Die starke Wirkung der Ausstellung auf den Besucher liegt an ihrer Gestaltung. Der Ausstellungsplan ist in Form eines linearen, klar vorgegebenen Wegs konzipiert. Die Szenografie nimmt sich derweil ein Beispiel an der modernen Architektur: Die verschieden großen Abzüge sind in unterschiedlicher Höhe im Raum angebracht und befinden sich mitunter nicht an der Wand, sondern stehen frei im Raum oder hängen von der Decke, um den Betrachter mit einzubeziehen. Damit fordert die Anordnung die ständige Aufmerksamkeit des Besuchers und macht ihn zum Akteur seines eigenen Wegs durch die Ausstellung. Er nimmt also aktiv an ihr teil und wird zu einem integralen Bestandteil ihres Konzepts.
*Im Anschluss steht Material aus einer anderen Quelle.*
(** *** [epoch_detail] *)

(** Python's floats, as far as [epoch_detail] uses them: the conversion
    [float(n)], the division and the addition.  Dividing by zero raises
    [ZeroDivisionError] instead of yielding a float. *)
Class PyFloat (F : Type) : Type := {
  to_float : Z -> F;
  float_div : F -> F -> F;
  float_add : F -> F -> F
}.

Inductive quotient (F : Type) : Type :=
  | Quotient (x : F)
  | ZeroDivisionError.
Arguments Quotient {F} x.
Arguments ZeroDivisionError {F}.

(** [self.epoch + float(self.current_position) / len(self.order)] *)
Definition epoch_detail {F} `{PyFloat F} (st : State) : quotient F :=
  let s := self st in
  let len := Z.of_nat (length (heap st !!! order s)) in
  if len =? 0 then ZeroDivisionError
  else Quotient (float_add (to_float (epoch s))
                   (float_div (to_float (current_position s)) (to_float len))).

(** Exact rationals with integer numerator and denominator stand in for
    the floats in examples. *)
Definition exact_fractions : PyFloat (Z * Z) := {|
  to_float n := (n, 1);
  float_div x y := (fst x * snd y, snd x * fst y);
  float_add x y := (fst x * snd y + fst y * snd x, snd x * snd y)
|}.

(** *** The two iterators of the training script *)

(** [train_iter] and [val_iter] are two objects in one process: they share
    the store and the generator. *)
Record Process : Type := mkProcess {
  train_iter : WindowIterator;
  val_iter : WindowIterator;
  arrays : Heap;
  np_random : RandomState
}.

(** [train_iter = WindowIterator(train, window, batchsize)]
    [val_iter = WindowIterator(val, window, batchsize, repeat=False)] *)
Definition create_iterators (train val : list Z) (window_ batchsize : Z)
    (h : Heap) (g : RandomState) : Process :=
  let st1 := __init__ train window_ batchsize true h g in
  let st2 := __init__ val window_ batchsize false (heap st1) (random st1) in
  mkProcess (self st1) (self st2) (heap st2) (random st2).

(** [next(train_iter)] and [next(val_iter)] *)
Definition next_train (p : Process) : result batch * Process :=
  let (r, st') := __next__ (mkState (train_iter p) (arrays p) (np_random p)) in
  (r, mkProcess (self st') (val_iter p) (heap st') (random st')).

Definition next_val (p : Process) : result batch * Process :=
  let (r, st') := __next__ (mkState (val_iter p) (arrays p) (np_random p)) in
  (r, mkProcess (train_iter p) (self st') (heap st') (random st')).

(** The process states reached by calling the two iterators in any order. *)
Inductive interleaved (p0 : Process) : Process -> Prop :=
  | il_start : interleaved p0 p0
  | il_train p r p' :
      interleaved p0 p -> next_train p = (r, p') -> interleaved p0 p'
  | il_val p r p' :
      interleaved p0 p -> next_val p = (r, p') -> interleaved p0 p'.

(** *** [SkipGram.__call__] *)

(** The links and the loss function of the model belong to the framework;
    what the method does with the arrays it is given does not depend on
    them.  [embed] is the row of the embedding matrix for a word id,
    [out] the linear layer on one row. *)
Class SkipGramLinks : Type := {
  vector : Type;
  logits : Type;
  loss : Type;
  embed : Z -> vector;
  out : vector -> logits;
  softmax_cross_entropy : list logits -> list Z -> loss
}.

(** The first two components of [e.shape] for [e = self.embed(context)]. *)
Definition shape_of (context : list (list Z)) : nat * nat :=
  (length context, match context with [] => O | row :: _ => length row end).

(** [F.broadcast_to(x[:, None], (shape[0], shape[1]))]: the column [x] is
    repeated along the second axis; a column of one element is also
    repeated along the first; any other length is a shape error. *)
Definition broadcast_to (x : list Z) (rows cols : nat) : option (list (list Z)) :=
  if decide (length x = rows) then Some (map (replicate cols) x)
  else match x with
       | [x0] => Some (replicate rows (replicate cols x0))
       | _ => None
       end.

Definition SkipGram_call `{SkipGramLinks} (x : list Z) (context : list (list Z)) :
    option loss :=
  (* e = self.embed(context); shape = e.shape *)
  let e := map (map embed) context in
  let shape := shape_of context in
  (* x = F.broadcast_to(x[:, None], (shape[0], shape[1])) *)
  match broadcast_to x (fst shape) (snd shape) with
  | None => None
  | Some xb =>
      (* e = F.reshape(e, (shape[0] * shape[1], shape[2])) *)
      let e' := concat e in
      (* x = F.reshape(x, (shape[0] * shape[1],)) *)
      let x' := concat xb in
      (* center_predictions = self.out(e) *)
      let center_predictions := map out e' in
      (* loss = F.softmax_cross_entropy(center_predictions, x); the same
         value is reported to the reporter and returned *)
      Some (softmax_cross_entropy center_predictions x')
  end.

(** Links that leave the word ids visible, for examples: the loss is the
    list of (prediction, label) pairs it is given. *)
Definition visible_links : SkipGramLinks := {|
  vector := Z;
  logits := Z;
  loss := list (Z * Z);
  embed := fun t => t;
  out := fun v => v;
  softmax_cross_entropy := fun ys ts => zip ys ts
|}.

(** A sample generator, for the examples: it yields 0, 1, 2, ... *)
Definition counter : RandomState := fun k => Z.of_nat k.

(** * Properties *)

(** ** Arrays, slices and [take] *)

Lemma int32_id z : - 2 ^ 31 <= z < 2 ^ 31 -> int32 z = z.
Proof. intros Hz. unfold int32. rewrite Z.mod_small; lia. Qed.

Lemma elem_of_arange lo hi k : k ∈ arange lo hi <-> lo <= k < hi.
Proof. unfold arange. rewrite elem_of_seqZ. lia. Qed.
Installation de l’exposition “The Family of Man” au Château de Clervaux © CNA/Romain Girtgen, 2021
Installation de l’exposition “The Family of Man” au Château de Clervaux © CNA/Romain Girtgen, 2021
Eine Ausstellung wie eine Collage
Steichens Ansatz erinnert an den eines Illustrierten-Redakteurs. Zum Aufbau seiner Geschichte befreit Steichen die Aufnahmen von ihrem ursprünglichen Kontext und streicht sämtliche Titel, Daten und Ortsangaben, um sie besser in die Erzählung von „The Family of Man“ einbetten zu können. Er entscheidet über die Bildausschnitte, über ihre Größe und Anordnung, und versieht sie mit kurzen Zitaten, um eine Art Collage zu erstellen, die an das Layout eines LIFE-Magazins erinnert.
Spielen die Fotografien auch die Hauptrolle, so dienen sie doch einer übergeordneten Idee: Ihre Bedeutung liegt nicht im einzelnen Bild, sondern erschließt sich aus dem Dialog zwischen den Aufnahmen und mit ihrem Betrachter. In diesem Sinne könnte man sagen, dass Steichen filmische Montagetechniken anwendet.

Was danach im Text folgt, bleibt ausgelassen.